The People of the State of New York, Respondent, v Frank Bonacorsa, Appellant.
   Appeal by defendant from a judgment of the Supreme Court, Queens County (Sharpe, J.), rendered October 22, 1981, convicting him of burglary in the second degree, upon his plea of guilty, and imposing sentence. The appeal brings up for review the denial after a hearing (Fiber, J.), of that branch of defendant’s motion which was to suppress a certain pretrial statement made by him to the police.

Judgment affirmed.

The record overwhelmingly supports the hearing court’s determination that defendant’s statement was spontaneously uttered after the proper administration of Miranda warnings and thus was not the result of custodial interrogation.
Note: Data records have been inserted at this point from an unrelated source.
(* ===== verification/InitiatorProps.v ===== *)
(** * Properties of the initiator

    The functional behaviour of the initiator's handlers on every branch: the
    outcome of the auth message, path cleaning, the registration of responders
    after the server handshake, and the behaviours that differ from the
    documentation. *)

From S2P Require Import Prelude Text External Errors Types Csn Cookie Nonce Crypto Tasks Messages.
From S2P Require Import ReferenceCodec Boxes Context Signaling SignalingSpec SignalingSafe Runs.
From S2P Require Import Initiator InitiatorSafe Responder ResponderSafe Handshake.

#[local] Set Warnings "-clear-no-such-hyp".

(** Replacing an entry adds its key. *)
Lemma dom_insert_delete_L {V} (m : gmap Address V) a v :
  dom (<[a := v]> (delete a m)) = {[a]} ∪ dom m.
Proof.
  rewrite dom_insert_L, dom_delete_L. apply set_eq. intros b.
  rewrite !elem_of_union, elem_of_difference, elem_of_singleton. destruct (decide (b = a)); tauto.
Qed.

Section outcomes.
Context {T : Type} `{!Task T}.
Context `{!ByteOrder, !Sodium, !SodiumLaws, !Rmps, !RmpsLaws, !Env, !EnvLaws}.
Implicit Types s : InitiatorSignaling T.

(** ** The auth message *)

(** The message that tells the server to drop a responder. *)
Definition drop_notice (c : Common T) (a : Address) (b : ByteBox) : Prop := ∃ sk,
  srv_session_key (c_server c) = Some sk ∧ nonce_destination (bbox_nonce b) = mkAddress 0
  ∧ sealed_with (WithKeys (c_permanent_keypair c) sk) (AMessage (Message.DropResponder
      (drop_responder_with_reason a DropReason.DroppedByInitiator))) b.

(** One such message per address of the loop. *)
Lemma mfor_drops l : ∀ acc s, initiator_inv s →
  wp (mfor (λ acc a, drop_responder ← send_drop_responder a DropReason.DroppedByInitiator;
      mret (acc ++ [drop_responder])) acc l) s (λ o _, match o with
    | Ok drops => ∃ bs, drops = acc ++ map HandleAction.Reply bs ∧ Forall2 (drop_notice (is_common s)) l bs
    | _ => True
    end).
Proof.
  induction l as [|a l IH]; intros acc s HI; simpl.
  { wp_step. exists []. by rewrite app_nil_r. }
  wp_step. wp_step. eapply wp_mono; [apply wp_and; [by apply (send_drop_responder_sealed initiator_inv)|
    exact (draws_quiet _ _ s (send_drop_responder_draws initiator_inv _ _) HI)]|].
  intros [act|e|m] s1 [Hs Hq]; [|done..]. destruct Hs as (b & -> & sk & src & ours' & Hsk & -> & _ & Hn & Hb).
  repeat wp_step. eapply wp_mono; [apply IH, Hq|]. intros [drops|e|m] s2; [|done..].
  intros (bs & -> & Hl). exists (b :: bs). rewrite <- app_assoc. split; [done|]. constructor; [|exact Hl].
  exists sk. split_and!; [done|by rewrite Hn|exact Hb].
Qed.
Lemma rs_handle_key_run s w a ts n sk : peer_phase (rs_common s) (ClientIdentity.Responder (addr a)) →
  2 ≤ addr a < 256 → wf_peer (rs_initiator s) → ini_session_key (rs_initiator s) = None →
  sk ≠ ini_permanent_key (rs_initiator s) → c_tasks (rs_common s) = Some ts → wf_tasks ts →
  csn_number (csn_ours (ini_csn_pair (rs_initiator s))) + 1 < CSN_LIMIT →
  ∃ ours' ba, wf_csn ours'
  ∧ csn_number ours' = csn_number (csn_ours (ini_csn_pair (rs_initiator s))) + 1
  ∧ obox_encrypt (E := SignalingError)
      (mkOpenBox (Message.Auth (responder_auth (nonce_cookie n) ts))
        (mkNonce (cookie_ours (ini_cookie_pair (rs_initiator s))) a (mkAddress 1) (snapshot_of ours')))
      (ini_keypair (rs_initiator s)) sk = Ok ba
  ∧ rs_handle_key (mkKey sk) n s w = (Ok [HandleAction.Reply ba], rs_set_initiator
      (ini_set_handshake_state InitiatorHandshakeState.AuthSent
        (advanced (ini_set_session_key (Some sk) (rs_initiator s)) ours')) s, w).
Proof.
  intros [_ Hid] Ha Hwf Hsk Hne Hts [Htn Htd] Hroom.
  destruct (draw_nonce (ClientIdentity.Responder (addr a))
    (ini_set_handshake_state InitiatorHandshakeState.KeyReceived
      (ini_set_session_key (Some sk) (rs_initiator s))) a (mkAddress 1))
    as (ours' & Hw & Hn & Hdraw); [exact Hwf| |done..|].
  { intros E. simpl. rewrite bool_decide_eq_true_2 by lia. by destruct a. }
  destruct (obox_encrypt_total (E := SignalingError)
    (mkOpenBox (Message.Auth (responder_auth (nonce_cookie n) ts))
      (mkNonce (cookie_ours (ini_cookie_pair (rs_initiator s))) a (mkAddress 1) (snapshot_of ours')))
    (ini_keypair (rs_initiator s)) sk) as (ba & Hba & _).
  exists ours', ba. split_and!; [done..|].
  assert ((b ← add_tasks ts (responder_auth_new (nonce_cookie n)); responder_auth_build b)
    = Ok (responder_auth (nonce_cookie n) ts)) as Hauth.
  { rewrite responder_auth_spec. by rewrite decide_False, decide_True. }
  unfold rs_handle_key, next_initiator_nonce, identity, set_initiator_state. mred. rewrite Hsk. mred.
  rewrite bool_decide_eq_false_2 by done. mred. rewrite Hts. mred.
  unfold mbind, outcome_bind in *. rewrite Hauth. mred. unfold next_peer_nonce in *. mred. rewrite Hid.
  mred. rewrite Hdraw. mred. by rewrite Hba.
Qed.
(** A responder that has handled new-initiator has made its offer. *)
Lemma new_initiator_offers a msg sr w acts s' w' : responder_state_inv sr → 2 ≤ addr a < 256 →
  peer_phase (rs_common sr) (ClientIdentity.Responder (addr a)) →
  rs_handle_new_initiator msg sr w = (Ok acts, s', w') →
  csn_number (csn_ours (ini_csn_pair (rs_initiator s'))) < 2 ^ 32 →
  offered a (auth_token sr) (replies acts) s'.
Proof.
  intros HI Ha [Hst Hid] Hrun Hroom.
  pose proof (rs_handle_new_initiator_handled msg sr HI) as Hsafe. specialize (Hsafe w).
  rewrite Hrun in Hsafe. destruct Hsafe as (HI' & _). unfold post in HI'. simpl in HI'.
  unfold rs_handle_new_initiator in Hrun. apply bind_Ok in Hrun as (sr0 & s0 & w0 & [= <- <- <-] & Hrun).
  apply bind_Ok in Hrun as (i & s1 & w1 & Hi & Hrun).
  apply bind_Ok in Hrun as ([] & s2 & w2 & [= <- <-] & Hrun).
  apply bind_Ok in Hrun as (toks & s3 & w3 & Htok & Hrun).
  apply bind_Ok in Hrun as (key & s4 & w4 & Hkey & Hrun).
  apply bind_Ok in Hrun as ([] & s5 & w5 & [= <- <-] & [= <- <- <-]).
  assert (s1 = sr ∧ fresh_initiator (ini_permanent_key (rs_initiator sr)) i) as [-> Hfi].
  { pose proof (wp_initiator_context_new (ini_permanent_key (rs_initiator sr)) sr
      (λ (o : outcome SignalingError _) s, s = sr ∧ ∀ i, o = Ok i →
        fresh_initiator (ini_permanent_key (rs_initiator sr)) i)) as Hnew.
    destruct (Hnew ltac:(intros j Hj; split; [done|by intros ? [= <-]]) ltac:(done) w) as [Hs Hf].
    rewrite Hi in Hs, Hf. split; [exact Hs|exact (Hf i eq_refl)]. }
  destruct Hfi as [Hnst _ Hnsk Hnkp Hnw [Hncsn Hnck]].
  assert (responder_state_inv (rs_set_initiator i sr)) as HI1.
  { apply rs_inv_set_initiator; try done; [unfold initiator_keys_fit; by rewrite Hnst|].
    rewrite Hnsk. by intros []. }
  destruct (offer_run a _ _ _ _ _ _ _ _ HI1 Ha Hid Htok Hkey) as (p & ck & bk & Hs4 & _).
  refine (offer_made a (rs_set_initiator i sr) w1 toks s3 w3 key s4 w4 (rs_common s4) HI1 _ Ha Hid Htok Hkey
    Hroom _ eq_refl eq_refl HI'); [done|by rewrite Hs4].
Qed.
Lemma next_responder_nonce_typed id r : ClientIdentity.wf_client_identity id →
  responder_context_typed r →
  responder_context_typed (next_peer_nonce id r).2
  ∧ rsp_keypair (next_peer_nonce id r).2 = rsp_keypair r
  ∧ ∀ n, (next_peer_nonce id r).1 = Ok n → wf_nonce n.
Proof.
  intros Hid Hr. destruct (next_peer_nonce_typed id r Hid) as [[c Hc] Hn]; [by eauto with salty|].
  destruct Hc as [[Hc ->]| ->]; split_and!; eauto with salty.
Qed.

Lemma is_handle_key_typed msg source : wf_public_key (key_key msg) →
  typed J (is_handle_key msg source) (Forall wf_action).
Proof.
  intros Hk. unfold is_handle_key. do 2 typed_step. rename a into s, a0 into r.
  destruct (it_lookup source r s) as [Ha Hr]; [done..|]. typed_step; [typed_step|].
  destruct (rsp_permanent_key r) as [pk|]; [|typed_step]. typed_step; [typed_step|].
  typed_step; [by eauto using it_insert with salty|].
  set (r1 := rsp_set_handshake_state _ _).
  assert (responder_context_typed r1) as Hr1 by (subst r1; eauto with salty).
  destruct (next_responder_nonce_typed (identity s) r1) as (Hr2 & _ & Hn); [|done|].
  { by apply ct_identity, it_common. }
  destruct (next_peer_nonce _ r1) as [o r2]. simpl in *. typed_step; [by eauto using it_insert|].
  do 3 typed_step. typed_step; [by eauto using it_insert with salty|]. apply typed_ret.
  constructor; [|done]. eapply obox_encrypt_packet; [done| |by apply Hn].
  apply wf_keypair_public, (rct_keypair _ Hr1).
Qed.

Lemma drop_other_responders_typed : typed J drop_other_responders (Forall wf_action).
Proof.
  unfold drop_other_responders. do 2 typed_step; [by apply typed_ret|]. rename a into s.
  eapply typed_bind; [apply (typed_world _ _ (Forall wf_address))|].
  { intros w. rewrite hash_order_perm. apply Forall_forall. intros a Ha%elem_of_elements.
    apply elem_of_dom in Ha as [r Hr]. by eapply it_lookup. }
  intros addrs Ha. rewrite Forall_forall in Ha.
  eapply typed_bind; [apply (typed_for _ _ (Forall wf_action)); [done|]|].
  { intros acc a Hin Hacc. eapply typed_bind; [by apply send_drop_responder_typed; [apply _|auto]|].
    intros act Hact. apply typed_ret, Forall_app. by split; [|constructor]. }
  intros acts Hacts. typed_step; [|by apply typed_ret]. apply it_set_responders; [done|].
  apply map_Forall_empty.
Qed.

Lemma is_finish_auth_typed r t : responder_context_typed r →
  typed J (is_finish_auth r t) (Forall wf_action).
Proof.
  intros Hr. unfold is_finish_auth. eapply typed_bind; [apply drop_other_responders_typed|].
  intros drops Hd. set (r1 := rsp_set_handshake_state _ _).
  assert (responder_context_typed r1) as Hr1 by (subst r1; eauto with salty).
  clearbody r1. typed_step. rename a into cookie. do 3 typed_step. rename a into auth, a0 into s, a1 into src.
  destruct (peer_increment_typed r1 (rct_peer _ Hr1)) as (o & c & -> & Hc & Ho).
  do 3 typed_step. typed_step; [by eauto using it_set_common, it_common with salty|].
  typed_step. destruct (set_signaling_state _ _) as [r2 c2] eqn:Hst. typed_step.
  { apply it_set_common; [done|]. change c2 with (r2, c2).2. rewrite <- Hst.
    by apply set_signaling_state_typed, it_common. }
  typed_step. typed_step; [by eauto using it_set_responder with salty|]. apply typed_ret.
  apply Forall_app. split; [done|]. constructor; [|by constructor].
  eapply obox_encrypt_packet; [done|..].
  - unfold initiator_auth_build in *. repeat case_match; simplify_eq/=.
    destruct (rct_peer _ Hr1) as [_ [_ Hw]]. unfold pc_cookie_pair in Hw. simpl in Hw.
    destruct (cookie_theirs _); by simplify_eq/=.
  - split_and!; [apply (rct_peer _ Hr1)| |apply (rct_address _ Hr1)|by apply Ho].
    eapply client_identity_address_wf; [|done]. by apply ct_identity, it_common.
Qed.

Lemma is_handle_auth_typed msg source : typed J (is_handle_auth msg source) (Forall wf_action).
Proof.
  unfold is_handle_auth. do 2 typed_step. rename a into s, a0 into r.
  destruct (it_lookup source r s) as [Ha Hr]; [done..|].
  typed_step; [by apply it_delete|]. do 2 typed_step.
  typed_step; [by eauto using it_set_common, it_common with salty|]. typed_step.
  destruct (choose_shared_task _ _) as [t|].
  - typed_step. destruct (task_init _ _) as [[]]; [by apply is_finish_auth_typed|typed_step].
  - destruct (seal_close _ _ r) as [o r'] eqn:Hc. eapply typed_bind.
    { apply typed_try, (typed_lift _ _ wf_packet). intros b ->.
      eapply (seal_close_packet CloseCode.NoSharedTask (identity s) r);
        [done| |by eauto with salty|by rewrite Hc]. by apply ct_identity, it_common. }
    intros [b|e] Hb; apply typed_ret; [constructor; [done|]|]; by constructor.
Qed.

Lemma is_handle_peer_message_typed o : wf_message (obox_message o) →
  typed J (is_handle_peer_message o) (Forall wf_action).
Proof.
  intros Hm. unfold is_handle_peer_message. do 2 typed_step.
  destruct (rsp_handshake_state _), (obox_message o); simpl in Hm; try apply typed_throw;
    auto using is_handle_token_typed, is_handle_key_typed, is_handle_auth_typed.
Qed.
End initiator_handlers.

(** New contexts are typed. *)
Section fresh.
Context `{!Sodium, !Env, !EnvLaws} {S : Type} (J : S → Prop).

Lemma responder_context_new_typed {E} a n : wf_address a → u32 n →
  typed (E := E) J (responder_context_new a n) responder_context_typed.
Proof.
  intros Ha Hn s Hs. apply wp_responder_context_new; [|done]. intros r Hr. split; [done|].
  destruct Hr as [_ Hc Had Hp Hse Hk Hw _].
  split; [by rewrite Hc|by rewrite Had|by rewrite Hp|by rewrite Hse|done|done].
Qed.
Lemma initiator_context_new_typed {E} k : wf_public_key k →
  typed (E := E) J (initiator_context_new k) initiator_context_typed.
Proof.
  intros Hk s Hs. apply wp_initiator_context_new; [|done]. intros i Hi. split; [done|].
  destruct Hi as [_ Hp Hse Hkp Hw _]. split; [by rewrite Hp|by rewrite Hse|done|done].
Qed.
Lemma server_context_new_typed {E} : typed (E := E) J server_context_new server_typed.
Proof.
  intros s Hs. apply wp_server_context_new; [|done]. intros c Hc. split; [done|].
  destruct Hc as [_ Hp Hse Hw]. split; [by rewrite Hp|by rewrite Hse|done].
Qed.
Lemma auth_token_new_typed {E} : typed (E := E) J auth_token_new wf_auth_token.
Proof.
  intros s Hs. unfold auth_token_new. wp_step. apply wp_init; [|done]. repeat wp_step.
  split; [done|].
  apply secretbox_gen_key_wf.
Qed.
End fresh.

Section initiator_paths.
Context {T : Type} `{!Task T, !ByteOrder, !ByteOrderLaws, !Sodium, !SodiumLaws}.
Context `{!Rmps, !RmpsLaws, !Env, !EnvLaws}.
Abbreviation J := (initiator_typed (T := T)).

Lemma drop_oldest_inactive_responder_typed :
  typed J drop_oldest_inactive_responder (from_option wf_action True).
Proof.
  unfold drop_oldest_inactive_responder. typed_step. rename a into s.
  eapply typed_bind; [by apply (typed_world _ _ (λ _, True))|]. intros addrs _.
  destruct (drop_candidate _) as [a|]; [|by apply typed_ret]. typed_step. rename a0 into r.
  destruct (it_lookup a r s) as [_ Hr]; [done..|]. typed_step; [by apply it_delete|].
  eapply typed_bind; [apply send_drop_responder_typed; [apply _|apply (rct_address _ Hr)]|].
  intros act Hact. by apply typed_ret.
Qed.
The mere fact that defendant’s statement was made immediately after a remark by the arresting officer does not foreclose this finding of spontaneity (see, People v Bryant, 87 AD2d 873, affd 59 NY2d 786; People v Lynes, 49 NY2d 286), for the officer’s comment was declarative in nature and could not reasonably be construed as one likely to elicit an incriminating response from defendant (see, People v Huffman, 61 NY2d 795; People v Joyner, 109 AD2d 753, lv denied 65 NY2d 696). The record also amply supports the finding of the hearing court that defendant’s statement was voluntarily made, despite his claim of intoxication (see, People v Adams, 26 NY2d 129, cert denied 399 US 931). We further note that, in light of defendant’s criminal background and the serious nature of the instant offense, the sentence imposed was well within the bounds of the sentencing court’s sound discretion (see, People v Farrar, 52 NY2d 302). Lazer, J. P., Thompson, Weinstein and Niehoff, JJ., concur.